**Goal of the exercise**. Return every line of the data exactly as it appears.

**Data provided**.

(** The members of an object, up to its closing brace. *)
Lemma parse_members_dumps (d : list (pystr * pyval)) rest :
  d <> [] ->
  Forall (fun kv => floats_print fr (snd kv) = true -> forall rest,
            delimited rest = true ->
            exists n, forall fuel, (n <= fuel)%nat ->
              scan_once fuel (json_dumps fr (snd kv) ++ rest)
              = Some (reread fr (snd kv), rest)) d ->
  forallb (fun kv => floats_print fr (snd kv)) d = true ->
  exists n, forall fuel, (n <= fuel)%nat ->
    parse_members fuel
      (join (py ", ")
         (List.map (fun kv => encode_string (fst kv) ++ py ": "
                                ++ json_dumps fr (snd kv)) d)
         ++ 125 :: rest)
    = Some (List.map (fun kv => (restring (fst kv), reread fr (snd kv))) d, rest).
Proof.
  intros Hne Hall Hf. induction d as [|[k v] d IHd]; [done|]. clear Hne.
  inversion Hall as [|? ? Hv Hall']; subst. clear Hall. rename Hall' into Hall.
  cbn [forallb fst snd] in Hf, Hv. apply andb_true_iff in Hf as [Hfv Hfd].
  change (py ", ") with [44; 32] in *. change (py ": ") with [58; 32] in *.
  unfold encode_string in *.
  destruct d as [|[k2 v2] d].
  - destruct (Hv Hfv (125 :: rest) eq_refl) as [n Hn].
    exists (S n). intros [|fuel] Hfuel; [lia|].
    cbn [List.map join fst snd]. rewrite <- !app_assoc.
    cbn [app parse_members N.eqb Pos.eqb].
    rewrite scanstring_escape_string.
    cbn [skip_ws is_ws N.eqb Pos.eqb orb].
    rewrite skip_ws_json_dumps by done. rewrite Hn by lia. done.
  - destruct (IHd ltac:(done) Hall Hfd) as [m Hm].
    cbn [List.map fst snd] in *. rewrite join_cons2.
    match goal with
    | |- context [[44; 32] ++ ?J0] =>
        set (J := J0);
        assert (exists s, J = 34 :: s) as [s HJ]
          by (subst J; destruct d; cbn [join app]; by eexists);
        assert (forall fuel, (m <= fuel)%nat ->
                  parse_members fuel (J ++ 125 :: rest)
                  = Some ((restring k2, reread fr v2)
                            :: List.map (fun kv => (restring (fst kv), reread fr (snd kv))) d,
                          rest)) as HmJ by exact Hm;
        clear Hm; clearbody J
    end.
    rewrite <- !app_assoc.
    match goal with
    | |- context [json_dumps fr v ++ ?X] =>
        destruct (Hv Hfv X eq_refl) as [n Hn]
    end.
    exists (S (max n m)). intros [|fuel] Hfuel; [lia|].
    cbn [app parse_members N.eqb Pos.eqb].
    rewrite scanstring_escape_string.
    cbn [skip_ws is_ws N.eqb Pos.eqb orb].
    rewrite skip_ws_json_dumps by done. rewrite Hn by lia.
    cbn [app skip_ws is_ws N.eqb Pos.eqb orb].
    assert (skip_ws (J ++ 125 :: rest) = J ++ 125 :: rest) as ->
      by (by rewrite HJ).
    rewrite (HmJ fuel) by lia. done.
Qed.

**Expected answer**.
(** The members of an object, up to its closing brace. *)
Lemma parse_members_dumps (d : list (pystr * pyval)) rest :
  d <> [] ->
  Forall (fun kv => floats_print fr (snd kv) = true -> forall rest,
            delimited rest = true ->
            exists n, forall fuel, (n <= fuel)%nat ->
              scan_once fuel (json_dumps fr (snd kv) ++ rest)
              = Some (reread fr (snd kv), rest)) d ->
  forallb (fun kv => floats_print fr (snd kv)) d = true ->
  exists n, forall fuel, (n <= fuel)%nat ->
    parse_members fuel
      (join (py ", ")
         (List.map (fun kv => encode_string (fst kv) ++ py ": "
                                ++ json_dumps fr (snd kv)) d)
         ++ 125 :: rest)
    = Some (List.map (fun kv => (restring (fst kv), reread fr (snd kv))) d, rest).
Proof.
  intros Hne Hall Hf. induction d as [|[k v] d IHd]; [done|]. clear Hne.
  inversion Hall as [|? ? Hv Hall']; subst. clear Hall. rename Hall' into Hall.
  cbn [forallb fst snd] in Hf, Hv. apply andb_true_iff in Hf as [Hfv Hfd].
  change (py ", ") with [44; 32] in *. change (py ": ") with [58; 32] in *.
  unfold encode_string in *.
  destruct d as [|[k2 v2] d].
  - destruct (Hv Hfv (125 :: rest) eq_refl) as [n Hn].
    exists (S n). intros [|fuel] Hfuel; [lia|].
    cbn [List.map join fst snd]. rewrite <- !app_assoc.
    cbn [app parse_members N.eqb Pos.eqb].
    rewrite scanstring_escape_string.
    cbn [skip_ws is_ws N.eqb Pos.eqb orb].
    rewrite skip_ws_json_dumps by done. rewrite Hn by lia. done.
  - destruct (IHd ltac:(done) Hall Hfd) as [m Hm].
    cbn [List.map fst snd] in *. rewrite join_cons2.
    match goal with
    | |- context [[44; 32] ++ ?J0] =>
        set (J := J0);
        assert (exists s, J = 34 :: s) as [s HJ]
          by (subst J; destruct d; cbn [join app]; by eexists);
        assert (forall fuel, (m <= fuel)%nat ->
                  parse_members fuel (J ++ 125 :: rest)
                  = Some ((restring k2, reread fr v2)
                            :: List.map (fun kv => (restring (fst kv), reread fr (snd kv))) d,
                          rest)) as HmJ by exact Hm;
        clear Hm; clearbody J
    end.
    rewrite <- !app_assoc.
    match goal with
    | |- context [json_dumps fr v ++ ?X] =>
        destruct (Hv Hfv X eq_refl) as [n Hn]
    end.
    exists (S (max n m)). intros [|fuel] Hfuel; [lia|].
    cbn [app parse_members N.eqb Pos.eqb].
    rewrite scanstring_escape_string.
    cbn [skip_ws is_ws N.eqb Pos.eqb orb].
    rewrite skip_ws_json_dumps by done. rewrite Hn by lia.
    cbn [app skip_ws is_ws N.eqb Pos.eqb orb].
    assert (skip_ws (J ++ 125 :: rest) = J ++ 125 :: rest) as ->
      by (by rewrite HJ).
    rewrite (HmJ fuel) by lia. done.
Qed.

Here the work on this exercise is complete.